Посреди вашей деятельности вам предстояли двоякого рода задачи, и вы умели решать их с равною славою. Вы были превосходным истолкователем творческих произведений. С необыкновенным воздержанием собственного гения, с удивительным трудолюбием изучали вы особенности великого произведения, не пренебрегая никакими мелочами, стараясь, — и всегда с успехом, — проникнуть в его замысел и сокровенные изгибы. Сколько прекрасного успели вы раскрыть своею игрою, что без вас оставалось бы незамеченным и непонятным! Как много в этом отношении был обязан вам другой славный писатель-художник, Гоголь, так вас любивший!
Но в продолжение полувековой деятельности вам приходилось управляться со множеством ничтожнейших изделий бездарности. Вы, однако же, не унывали и из жалкого материала умели произвести столько прекрасного! Какой-нибудь пустой водевиль становился при вашей игре художественным произведением, и мы часто с восторгом рукоплескали тому, на что без вашей игры не захотели бы и взглянуть. Сколько типов создано вами без вины и без ведома автором тех пиес, которые служили только поводом к вашему творчеству! Сколько образов, ярко и тонко очерченных, веселых, милых, согретых этим добродушным юмором, наследием вашей родины, благодатной Украйны!
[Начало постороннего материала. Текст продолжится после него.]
(** X7: what each command leaves alone, however it ends (returning,
    handing over through [env_run], faulting, or still looping).  No
    command changes the line buffer, and none erases console output: it
    only appends.  Only [map] and [set] can change the page tables, and
    only [c] and [si] can change a trap frame. *)
Theorem commands_keep_state (f : fn) fuel argc argv tf m :
  let m' := final (call f fuel argc argv tf m) in
  m_buf m' = m_buf m /\
  (exists evs, m_out m' = m_out m ++ evs) /\
  (touches_pt f = false -> m_pt m' = m_pt m) /\
  (touches_tf f = false -> m_tfs m' = m_tfs m).
Proof.
  intros m'. destruct (call_preserves f fuel argc argv tf m) as (Hb & Ho & Hp & Ht).
  split; [done|]. split; [done|].
  split; intros E; [apply Hp|apply Ht]; by rewrite E.
Qed.

(** ** The status of a command *)

Lemma returns_zero_ret : returns_zero (ret 0).
Proof. by intros m r m' [= <- _]. Qed.

Lemma returns_zero_bind {A} (c : M A) (k : A -> M Z) :
  (forall a, returns_zero (k a)) -> returns_zero (bind c k).
Proof.
  intros Hk m r m'. unfold bind.
  destruct (c m) as [a m1| | | |]; try discriminate. apply Hk.
Qed.

Lemma returns_zero_if (b : bool) (c1 c2 : M Z) :
  returns_zero c1 -> returns_zero c2 -> returns_zero (if b then c1 else c2).
Proof. by destruct b. Qed.

Ltac rz :=
  repeat first
    [ apply returns_zero_ret
    | apply returns_zero_if
    | (apply returns_zero_bind; intros) ].

Lemma bad_trapframe_inv tf m b m1 :
  bad_trapframe tf m = Ret b m1 ->
  m1 = m /\ (b = true -> no_valid_context m tf).
Proof.
  unfold bad_trapframe. destruct (Z.eqb_spec tf 0) as [->|Hnz].
  - intros [= <- <-]. split; [done|]. by left.
  - unfold bind, tf_load. destruct (m_tfs m !! tf) as [t|] eqn:Ht; [|done].
    intros [= <- <-]. split; [done|].
    intros [H1 H2]%andb_true_iff. right. exists t.
    apply negb_true_iff, Z.eqb_neq in H1, H2. done.
Qed.

Lemma mon_c_status fuel argc argv tf m r m' :
  mon_c fuel argc argv tf m = Ret r m' -> r = -1 /\ no_valid_context m tf.
Proof.
  unfold mon_c, bind at 1.
  destruct (bad_trapframe tf m) as [b m1| | | |] eqn:Hb; try discriminate.
  apply bad_trapframe_inv in Hb as [-> Hbad]. destruct b.
  - intros [= <- _]. split; [done|]. by apply Hbad.
  - unfold bind, tf_load. by destruct (m_tfs m !! tf).
Qed.

Lemma mon_si_status fuel argc argv tf m r m' :
  mon_si fuel argc argv tf m = Ret r m' -> r = -1 /\ no_valid_context m tf.
Proof.
  unfold mon_si, bind at 1.
  destruct (bad_trapframe tf m) as [b m1| | | |] eqn:Hb; try discriminate.
  apply bad_trapframe_inv in Hb as [-> Hbad]. destruct b.
  - intros [= <- _]. split; [done|]. by apply Hbad.
  - unfold bind, tf_load, debuginfo_eip, cprintf. destruct (m_tfs m !! tf) as [t|] eqn:Ht; [|done].
    cbn [m_tfs set_out]. by rewrite Ht.
Qed.

Lemma call_status f fuel argc argv tf m r m' :
  call f fuel argc argv tf m = Ret r m' ->
  r = 0 \/ (r = -1 /\ touches_tf f = true /\ no_valid_context m tf).
Proof.
  destruct f; cbn [call touches_tf];
    try (intros H; left; revert m r m' H;
         change (returns_zero (mon_help fuel argc argv tf)) ||
         change (returns_zero (mon_kerninfo fuel argc argv tf)) ||
         change (returns_zero (mon_backtrace fuel argc argv tf)) ||
         change (returns_zero (mon_map fuel argc argv tf)) ||
         change (returns_zero (mon_set fuel argc argv tf)) ||
         change (returns_zero (mon_xp fuel argc argv tf)) ||
         change (returns_zero (mon_xv fuel argc argv tf));
         unfold mon_help, mon_kerninfo, mon_backtrace, mon_map, mon_set,
           mon_xp, mon_xv; rz).
  - intros [-> H]%mon_c_status. by right.
  - intros [-> H]%mon_si_status. by right.
Qed.

Lemma resume_names c :
  c ∈ commands -> touches_tf (func c) = true -> name c = "c"%string \/ name c = "si"%string.
Proof.
  unfold commands. intros Hc.
  repeat (apply elem_of_cons in Hc as [->|Hc]; [cbn; (discriminate || auto)|]).
  by apply elem_of_nil in Hc.
Qed.

(** X8: there is no quit.  Whenever [runcmd] returns, the status is 0 or
    -1, and it is -1 only for a line whose first token is [c] or [si] typed
    without a context to resume: no other line can end the monitor loop. *)
Theorem runcmd_status fuel tf m r m' :
  runcmd fuel 0 tf m = Ret r m' ->
  r = 0 \/
  (r = -1 /\ no_valid_context m tf /\
   exists ts, tokens (m_buf m) = buf_of "c" :: ts \/
              tokens (m_buf m) = buf_of "si" :: ts).
Proof.
  intros Hr.
  destruct (le_lt_dec MAXARGS (length (tokens (m_buf m)))) as [Hge|Hlt].
  { destruct (runcmd_too_many fuel tf m Hge) as (b' & _ & Hr').
    rewrite Hr' in Hr. left. congruence. }
  destruct (tokens (m_buf m)) as [|t0 ts] eqn:Htoks.
  { destruct (runcmd_empty fuel tf m Htoks) as (b' & Hr').
    rewrite Hr' in Hr. left. congruence. }
  destruct (runcmd_dispatch fuel tf m t0 ts Htoks Hlt) as (b' & argv & _ & Hr').
  rewrite Hr' in Hr.
  destruct (find_command t0 commands) as [c|] eqn:Hf; [|left; congruence].
  apply find_command_Some in Hf as [Hc Hn].
  apply call_status in Hr as [->|(-> & Htf & Hbad)]; [by left|].
  right. split; [done|]. split; [exact Hbad|]. exists ts.
  assert (Ht0 : t0 = buf_of (name c)).
  { rewrite Hn. unfold buf_of. by rewrite list_ascii_of_string_of_list_ascii. }
  destruct (resume_names c Hc Htf) as [E|E]; rewrite Ht0, E; auto.
Qed.

Lemma runcmd_status_witness :
  let m := set_buf machine0 (buf_of "si") in
  -1 = 0 \/
  (-1 = -1 /\ no_valid_context m 0 /\
   exists ts, tokens (m_buf m) = buf_of "c" :: ts \/
              tokens (m_buf m) = buf_of "si" :: ts).
Proof.
  intros m.
  exact (runcmd_status 0 0 m (-1)
           (set_out m [Cprintf "Invalid Trapframe\n" []]) eq_refl).
Defined.
Lemma nonzero_answers_true_witness :
  (heap st1 !! 0 = Some d0 ∧
   OS.fds (os st1) !! sout self0 = Some (OS.OPipe 0 true) ∧
   OS.pipes (os st1) !! 0 = Some (OS.Pipe [] 4096)) ∧
  __nonzero__ self0 0 st1
    = (Ret true, (__call__ self0 (Some 0) [] 0 st1).2) ∧
  heap (__call__ self0 (Some 0) [] 0 st1).2 = heap st1.
Proof.
  split; [split_and!; reflexivity|].
  destruct (SnapshotFacts.nonzero_answers_true self0 0 st1 d0 0
              (OS.Pipe [] 4096) eq_refl eq_refl eq_refl)
    as (Hnz & _ & Hheap).
  split; [exact Hnz|exact Hheap].
Defined.

(** A record of 5029 bytes on a pipe of one page that holds 100 bytes:
    Linux takes 933 bytes of it. *)
Lemma call_cuts_long_record_witness :
  (heap st_big !! default 0 (Some 0) = Some d_big ∧
   OS.fds (os st_big) !! sout self0 = Some (OS.OPipe 0 true) ∧
   OS.pipes (os st_big) !! 0
     = Some (OS.Pipe (replicate 100 "."%char) 4096) ∧
   (OS.PIPE_BUF < length (record st_big d_big []))%nat ∧
   (0 < OS.room (os st_big) 0 (OS.Pipe (replicate 100 "."%char) 4096)
          (length (record st_big d_big []))
      < length (record st_big d_big []))%nat) ∧
  length (record st_big d_big []) = 4096 + 933 ∧
  (__call__ self0 (Some 0) [] 0 st_big).1 = Ret () ∧
  length <$> OS.pending (sout self0)
               (os (__call__ self0 (Some 0) [] 0 st_big).2)
    = Some 1033.
Proof.
  assert (OS.PIPE_BUF < length (record st_big d_big []))%nat as Hbig
    by (apply Nat.ltb_lt; vm_compute; reflexivity).
  assert (0 < OS.room (os st_big) 0 (OS.Pipe (replicate 100 "."%char) 4096)
                (length (record st_big d_big []))
            < length (record st_big d_big []))%nat as Hroom
    by (split; apply Nat.ltb_lt; vm_compute; reflexivity).
  split; [do 3 (split; [reflexivity|]); split; [exact Hbig|exact Hroom]|].
  destruct (PartialFacts.call_cuts_long_record self0 (Some 0) [] 0 st_big
              d_big 0 (OS.Pipe (replicate 100 "."%char) 4096)
              eq_refl eq_refl eq_refl Hbig Hroom)
    as (Hret & Hpend & _).
  split; [vm_compute; reflexivity|].
  split; [exact Hret|]. rewrite Hpend. vm_compute. reflexivity.
Defined.
(** * Personal wallet ledger and task panel: a shallow embedding

    This development embeds the core logic of three desktop programs,
    [Wallet/wallet-2.py] (class [PersonalWallet], and the search of
    [WalletGUI]), [panel2.py] and [panel1.py] (class [TaskPanel]), and
    states the properties of their record store, projections and
    persistence.

    Layout: Python helper functions on strings ([PyStr]), the part of
    Python's [decimal] module the wallet uses ([Dec]), JSON values and
    timestamps, the wallet ([Wallet], [Listing]), the task panels
    ([Panel], [Panel1]), the notions the properties are stated with, and
    then the lemmas. *)

From Stdlib Require Import ZArith NArith List String Ascii Bool Lia Floats.
From stdpp Require Import base list gmap strings sorting.

(* ------------------------------------------------------------------ *)
(** ** Python string helpers *)

Module PyStr.

Definition chars (s : string) : list ascii := list_ascii_of_string s.
Definition of_chars (l : list ascii) : string := string_of_list_ascii l.

(** [s.replace(c, '')] for a one-character pattern [c]: every occurrence
    of [c] is dropped. *)
Definition remove_char (c : ascii) (s : string) : string :=
  of_chars (List.filter (fun x => negb (Ascii.eqb x c)) (chars s)).

(** [s.startswith(p)] *)
Definition startswith (s p : string) : bool := String.prefix p s.

(** [s.lower()], on the ASCII letters. *)
Definition lower_char (c : ascii) : ascii :=
  let n := N_of_ascii c in
  if ((65 <=? n) && (n <=? 90))%N then ascii_of_N (n + 32) else c.
Definition lower (s : string) : string := of_chars (List.map lower_char (chars s)).

(** [q in hay] *)
Fixpoint contains (q hay : string) : bool :=
  String.prefix q hay ||
  match hay with
  | EmptyString => false
  | String _ rest => contains q rest
  end.

(** [s.strip()], on the ASCII white space characters. *)
Definition is_space (c : ascii) : bool :=
  let n := N_of_ascii c in
  ((n =? 32) || ((9 <=? n) && (n <=? 13)) || ((28 <=? n) && (n <=? 31)))%N.
Fixpoint lstrip (l : list ascii) : list ascii :=
  match l with
  | c :: rest => if is_space c then lstrip rest else l
  | [] => []
  end.
Definition strip (s : string) : string :=
  of_chars (List.rev (lstrip (List.rev (lstrip (chars s))))).

(** Decimal digits. *)
Definition digit_char (d : N) : ascii := ascii_of_N (48 + d).
Definition is_digit (c : ascii) : bool :=
  let n := N_of_ascii c in ((48 <=? n) && (n <=? 57))%N.
Definition digit_val (c : ascii) : N := (N_of_ascii c - 48)%N.

(** [int(ds)] for a string of digits. *)
Definition int_of_digits (ds : list ascii) : N :=
  fold_left (fun acc c => (10 * acc + digit_val c)%N) ds 0%N.
Lemma spec_read_mmio (fuel : nat) (addr : Z) :
  spec (MinusNw.read_mmio fuel addr)
    (fun v evs =>
       digest evs (fun _ => [Rd addr v])
         (fun f => Fields 0 addr (f_data f)) []).
Proof.
  intros w v w' Hrun. pose proof (read_mmio_log fuel addr w) as Hl.
  rewrite Hrun in Hl. destruct Hl as (vs & Hlog & _ & _).
  eexists. split; [exact Hlog|].
  eapply digest_eq.
  - eapply digest_app; [digest_list|].
    eapply digest_app; [apply digest_polls|digest_list].
  - reflexivity.
  - reflexivity.
  - reflexivity.
Qed.

Lemma spec_write_mmio (fuel : nat) (addr data : Z) :
  spec (MinusNw.write_mmio fuel addr data)
    (fun _ evs =>
       digest evs (fun _ => [Wr addr data]) (fun _ => Fields 1 addr data) []).
Proof.
  intros w u w' Hrun. pose proof (write_mmio_log fuel addr data w) as Hl.
  rewrite Hrun in Hl. destruct Hl as (vs & Hlog & _).
  eexists. split; [exact Hlog|].
  eapply digest_eq.
  - eapply digest_app; [digest_list|].
    eapply digest_app; [apply digest_polls|digest_list].
  - reflexivity.
  - reflexivity.
  - reflexivity.
Qed.

(** The wait for the engine ends on a reading with bit 0 set, after
    readings with bit 0 clear. *)
Lemma spec_poll_dma (fuel inner : nat) (count : Z) :
  spec (MinusNw.poll_dma fuel inner count)
    (fun _ evs =>
       exists waits vdone,
         digest evs
           (fun _ => map (Rd MinusNw.DMA_STATUS_REG) waits
                     ++ [Rd MinusNw.DMA_STATUS_REG vdone])
           (fun f => Fields 0 MinusNw.DMA_STATUS_REG (f_data f))
           (progress count waits) /\
         Forall (fun v => Z.land v 1 <> 1) waits /\
         Z.land vdone 1 = 1).
Proof.
  revert count. induction fuel as [|n IH]; intros count w st w' Hrun;
    [discriminate|].
  cbn [MinusNw.poll_dma] in Hrun.
  apply bind_done in Hrun as (r & w1 & Hread & Hrun).
  apply spec_read_mmio in Hread as (e1 & Hl1 & Hd1).
  destruct (Z.eqb_spec (Z.land r 1) 1) as [Hbit|Hbit]; cbn [negb] in Hrun.
  - inversion Hrun; subst. exists e1. split; [exact Hl1|].
    exists [], r. split; [|split; [constructor|assumption]].
    eapply digest_eq; [exact Hd1|reflexivity..].
  - apply bind_done in Hrun as (u1 & w2 & Hprint & Hrun).
    apply bind_done in Hrun as (u2 & w3 & Hovf & Hrun).
    apply bind_done in Hrun as (u3 & w4 & Hsleep & Hrun).
    apply IH in Hrun as (e5 & Hl5 & waits & vdone & Hd5 & Hw & Hdone).
    apply spec_sleep_for in Hsleep as (e4 & Hl4 & Hd4).
    assert (Hl3 : w3 = w2).
    { destruct (count <? MinusNw.INT_MAX); [now inversion Hovf|discriminate]. }
    subst w3.
    assert (Hp : exists e2, log w2 = log w1 ++ e2 /\
              digest e2 (fun _ => []) (fun f => f)
                (if Z.rem count 1000 =? 0
                 then [[Txt "Polling DMA status... count: "; Dec count;
                        Txt " val: "; Dec (Z.land r 1)]]
                 else [])).
    { destruct (Z.rem count 1000 =? 0).
      - apply spec_print in Hprint as (e2 & Hl2 & Hd2). eauto.
      - inversion Hprint; subst. exists []. rewrite app_nil_r.
        split; [reflexivity|apply digest_nil]. }
    destruct Hp as (e2 & Hl2 & Hd2).
    exists (e1 ++ e2 ++ e4 ++ e5). split.
    + rewrite Hl5, Hl4, Hl2, Hl1. now rewrite <- !app_assoc.
    + exists (r :: waits), vdone.
      split; [|split; [now constructor|assumption]].
      eapply digest_eq.
      * exact (digest_app _ _ _ _ _ _ _ _ Hd1
                 (digest_app _ _ _ _ _ _ _ _ Hd2
                    (digest_app _ _ _ _ _ _ _ _ Hd4 Hd5))).
      * reflexivity.
      * reflexivity.
      * reflexivity.
Qed.
End Specs.
(** C7, amended.  When the head write or the buffer write of a call
    with a non-empty normalized query fails, [LogSearch] returns an
    error, no row with the query is added to the table, and the key
    whose write failed holds what it held; the other write is not
    undone: after the error of the two writes, a key whose write went
    through holds the query.  A failed head read is not an error: it
    reads as an empty head, so no row is added and no SQL command is
    sent, and when the cache takes both writes the call returns [nil]
    with the query under the head and the buffer. *)
Theorem LogSearch_cache_failure l userID userAgent query w :
  let q := normalizeQuery query in
  let id := idForRedis userID userAgent in
  let r := LogSearch l userID userAgent query w in
  q <> "" ->
  (setFails (Redis l) (buildRedisKey id) = true
   \/ setFails (Redis l) (bufferKey id) = true ->
     (exists e, r.1 = Some e)
     /\ (exists rows,
           user_searches r.2 = (user_searches w ++ rows)%list
           /\ forall x, In x rows -> search_text x <> q)
     /\ (setFails (Redis l) (buildRedisKey id) = true ->
           redis r.2 !! buildRedisKey id = redis w !! buildRedisKey id)
     /\ (setFails (Redis l) (bufferKey id) = true ->
           redis r.2 !! bufferKey id = redis w !! bufferKey id))
  /\ (forall err1 err2, r.1 = Some (redis_set_error err1 err2) ->
        (setFails (Redis l) (buildRedisKey id) = false ->
           redis r.2 !! buildRedisKey id = Some (q, (10 * Second)%Z))
        /\ (setFails (Redis l) (bufferKey id) = false ->
              redis r.2 !! bufferKey id = Some (q, (1 * Hour)%Z)))
  /\ (getFails (Redis l) (buildRedisKey id) = true ->
        user_searches r.2 = user_searches w
        /\ filter isSql (calls r.2) = filter isSql (calls w)
        /\ (writable l id ->
              r.1 = None
              /\ redis r.2 !! buildRedisKey id = Some (q, (10 * Second)%Z)
              /\ redis r.2 !! bufferKey id = Some (q, (1 * Hour)%Z))).
Proof.
  intros q id r Hq.
  assert (Hhead : forall rows cs,
    (setFails (Redis l) (buildRedisKey id) = true ->
       redis (cachedWorld l id q rows cs w) !! buildRedisKey id
       = redis w !! buildRedisKey id)
    /\ (setFails (Redis l) (buildRedisKey id) = false ->
          redis (cachedWorld l id q rows cs w) !! buildRedisKey id
          = Some (q, (10 * Second)%Z))).
  { intros. unfold cachedWorld. cbn [redis].
    rewrite store_lookup_ne by apply buffer_head_apart.
    split; intros H; [by rewrite store_fails|by apply store_lookup]. }
  assert (Hbuffer : forall rows cs,
    (setFails (Redis l) (bufferKey id) = true ->
       redis (cachedWorld l id q rows cs w) !! bufferKey id
       = redis w !! bufferKey id)
    /\ (setFails (Redis l) (bufferKey id) = false ->
          redis (cachedWorld l id q rows cs w) !! bufferKey id
          = Some (q, (1 * Hour)%Z))).
  { intros. unfold cachedWorld. cbn [redis].
    split; intros H; [|by apply store_lookup].
    rewrite store_fails by done.
    by rewrite store_lookup_ne by apply head_buffer_apart. }
  assert (Hsets : (setFails (Redis l) (buildRedisKey id) = true
                   \/ setFails (Redis l) (bufferKey id) = true) ->
                  exists e, setsError l id = Some e).
  { unfold setsError, setError.
    destruct (setFails _ (buildRedisKey id)), (setFails _ (bufferKey id));
      intros [|]; try done; by eexists. }
  split; [|split].
  - intros Hfail.
    destruct (LogSearch_added l userID userAgent query w)
      as (rows & Hrows & Hrow).
    split; [|split; [exists rows; split; [done|intros x (_ & _ & _ & H)%Hrow; exact H]|]];
      subst r; rewrite LogSearch_run by done; fold q id;
      (destruct (isReset _ _); [destruct (sqlError l _)|]); cbn [fst snd];
      try (by eexists); try (by apply Hsets);
      split; intros H; first [done | by apply Hhead | by apply Hbuffer].
  - intros err1 err2. subst r. rewrite LogSearch_run by done. fold q id.
    destruct (isReset _ _) eqn:Hreset;
      [destruct (sqlError l _) eqn:Herr|]; cbn [fst snd]; intros He;
      try (split; intros H; first [by apply Hhead | by apply Hbuffer]).
    exfalso. unfold sqlError in Herr.
    destruct (_ =? _)%string, (fault (DB l)); congruence.
  - intros Hget. subst r. rewrite LogSearch_run by done. fold q id.
    rewrite lastQueryRead_down by done. rewrite isReset_empty.
    cbn [fst snd]. unfold cachedWorld at 1 2. cbn [user_searches calls].
    split; [by rewrite app_nil_r|]. split.
    + rewrite filter_app. simpl. by rewrite app_nil_r.
    + intros [H1 H2]. split; [|split; [by apply Hhead|by apply Hbuffer]].
      unfold setsError, setError. by rewrite H1, H2.
Qed.

(** The buffer write fails after a reset flush: an error, "cat" in the
    table and not "dog", "dog" under the head, "cat" still in the buffer. *)
Lemma LogSearch_cache_failure_witness :
  let l := mkLogger (mkRedisClient (fun _ => false)
                       (fun key => String.eqb key (bufferKey "user123"))
                       (fun _ => false)) (mkSqlDB NoFault) in
  let w := submit "user123" "" [(healthy, "cat")] cold in
  let r := LogSearch l "user123" "" "dog" w in
  setFails (Redis l) (bufferKey (idForRedis "user123" "")) = true
  /\ (exists e, r.1 = Some e)
  /\ redis r.2 !! bufferKey "user123" = Some ("cat", (1 * Hour)%Z)
  /\ redis r.2 !! buildRedisKey "user123" = Some ("dog", (10 * Second)%Z).
Proof.
  intros l w r.
  assert (Hq : normalizeQuery "dog" <> "") by (vm_compute; discriminate).
  assert (Hfail : setFails (Redis l) (bufferKey (idForRedis "user123" "")) = true)
    by reflexivity.
  destruct (LogSearch_cache_failure l "user123" "" "dog" w Hq)
    as (Hwrite & Hkeep & _).
  destruct (Hwrite (or_intror Hfail)) as (Herr & _ & _ & Hbuffer).
  split; [exact Hfail|]. split; [exact Herr|]. split.
  - change (idForRedis "user123" "") with "user123" in Hbuffer.
    subst r. rewrite (Hbuffer Hfail). vm_compute. reflexivity.
  - destruct (Hkeep None (Some redis_failed) eq_refl) as (Hhead & _).
    apply Hhead. reflexivity.
Defined.

(** ** Bursts *)

(** C2.  Take calls of [LogSearch] by one caller whose normalized
    queries are non-empty and each a prefix of the one before or
    prefixed by it, the first one so related to the head that the cache
    holds, and let the cache take the writes.  Then the table is as it
    was and no SQL command is sent; after the last call the head and
    the buffer of the identity hold the last query; an expiry of the
    head that the listener then handles, and a later call of
    [LogSearch] that resets, both write that query. *)
Theorem burst_never_flushes userID userAgent cs w :
  let id := idForRedis userID userAgent in
  let w' := submit userID userAgent cs w in
  burst (cached (buildRedisKey id) w) (map snd cs) ->
  Forall (fun c => writable c.1 id) cs ->
  user_searches w' = user_searches w
  /\ filter isSql (calls w') = filter isSql (calls w)
  /\ forall l query cs', cs = (cs' ++ [(l, query)])%list ->
       let q := normalizeQuery query in
       redis w' !! buildRedisKey id = Some (q, (10 * Second)%Z)
       /\ redis w' !! bufferKey id = Some (q, (1 * Hour)%Z)
       /\ (forall l',
             getFails (Redis l') (bufferKey id) = false ->
             fault (DB l') = NoFault ->
             user_searches
               (onExpired l' (buildRedisKey id)
                  (expire (buildRedisKey id) w')).2
             = (user_searches w ++ [rowOf (expiredEntry id q)])%list)
       /\ (forall l' query',
             normalizeQuery query' <> "" ->
             resetDetected q (normalizeQuery query') ->
             getFails (Redis l') (buildRedisKey id) = false ->
             fault (DB l') = NoFault ->
             user_searches (LogSearch l' userID userAgent query' w').2
             = (user_searches w
                ++ [mkRow userID q (anonID userID userAgent)])%list).
Proof.
  intros id w'. subst w'. revert w.
  induction cs as [|[l0 query0] cs IH]; intros w Hburst Hwr.
  { simpl. split; [done|]. split; [done|]. by intros l query []. }
  cbn [map snd burst] in Hburst. destruct Hburst as (Hq & Hrel & Hburst).
  apply Forall_cons in Hwr as [Hwr0 Hwr]. cbn [fst] in Hwr0.
  destruct (LogSearch_extend l0 userID userAgent query0 w Hq Hrel Hwr0)
    as (Hrows & Hsql & Hhead & Hbuffer). fold id in Hhead, Hbuffer.
  set (w1 := (LogSearch l0 userID userAgent query0 w).2) in *.
  cbn [submit]. fold w1.
  rewrite <- (cached_lookup _ w1 _ _ Hhead) in Hburst.
  destruct (IH w1 Hburst Hwr) as (IHrows & IHsql & IHlast).
  split; [congruence|]. split; [congruence|].
  intros l query cs' Hcs. destruct cs' as [|c cs'].
  - simpl in Hcs. injection Hcs as -> -> ->. cbn [submit].
    split; [done|]. split; [done|]. split.
    + intros l' Hget Hdb. rewrite <- Hrows.
      assert (Hkept : redis (expire (buildRedisKey id) w1) !! bufferKey id
                      = Some (normalizeQuery query, (1 * Hour)%Z)).
      { unfold expire. cbn [redis].
        rewrite lookup_delete_ne by apply head_buffer_apart. exact Hbuffer. }
      exact (proj1 (onExpired_row l' id _ _ _ Hkept Hq Hget Hdb)).
    + intros l' query' Hq' Hreset Hget Hdb. rewrite <- Hrows.
      rewrite LogSearch_reset_row; fold id;
        rewrite ?(cached_lookup _ w1 _ _ Hhead); done.
  - simpl in Hcs. injection Hcs as _ ->.
    rewrite <- Hrows. by apply (IHlast l query cs').
Qed.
Много бы пришлось мне писать, неоцененный Михаил Семенович, если б я захотел исчислять все ваши заслуги и определять все ваши достоинства. Я и не имею такой претензии: я хотел сказать лишь несколько слов, возбужденных вашим праздником. Рука моя просит отдыха, и пора уже мне заключить это длинное послание.
Но могу ли умолчать еще об одном весьма существенном, могу ли не сказать слова об вас как о человеке. Вы славный художник, Михаил Семенович, но и человек вы славный! Теплота благородной души вашей расточалась не на одной сцене, но и в жизни. Общественная благодарность последует за вами и будет вашею наградою за общественное служение, но мы знаем многих, которые унесут с собою в гроб личную благодарность за ваше добро.
Вы, слава Богу, не стареетесь, ваше сердце свежо и открыто, как у юноши, вы на все отзываетесь… Случится ли дело общественной важности, радость ли, скорбь ли, вы непременно тут, где-нибудь около, где-нибудь близко, с слезою сочувствия, так вам знакомою.
Дай Бог вам всякого счастия, мира и спокойствия, и дай Бог нам еще долго радоваться вами в нашей среде.
Впервые опубликовано: Московские Ведомости. 1855. 29 ноября.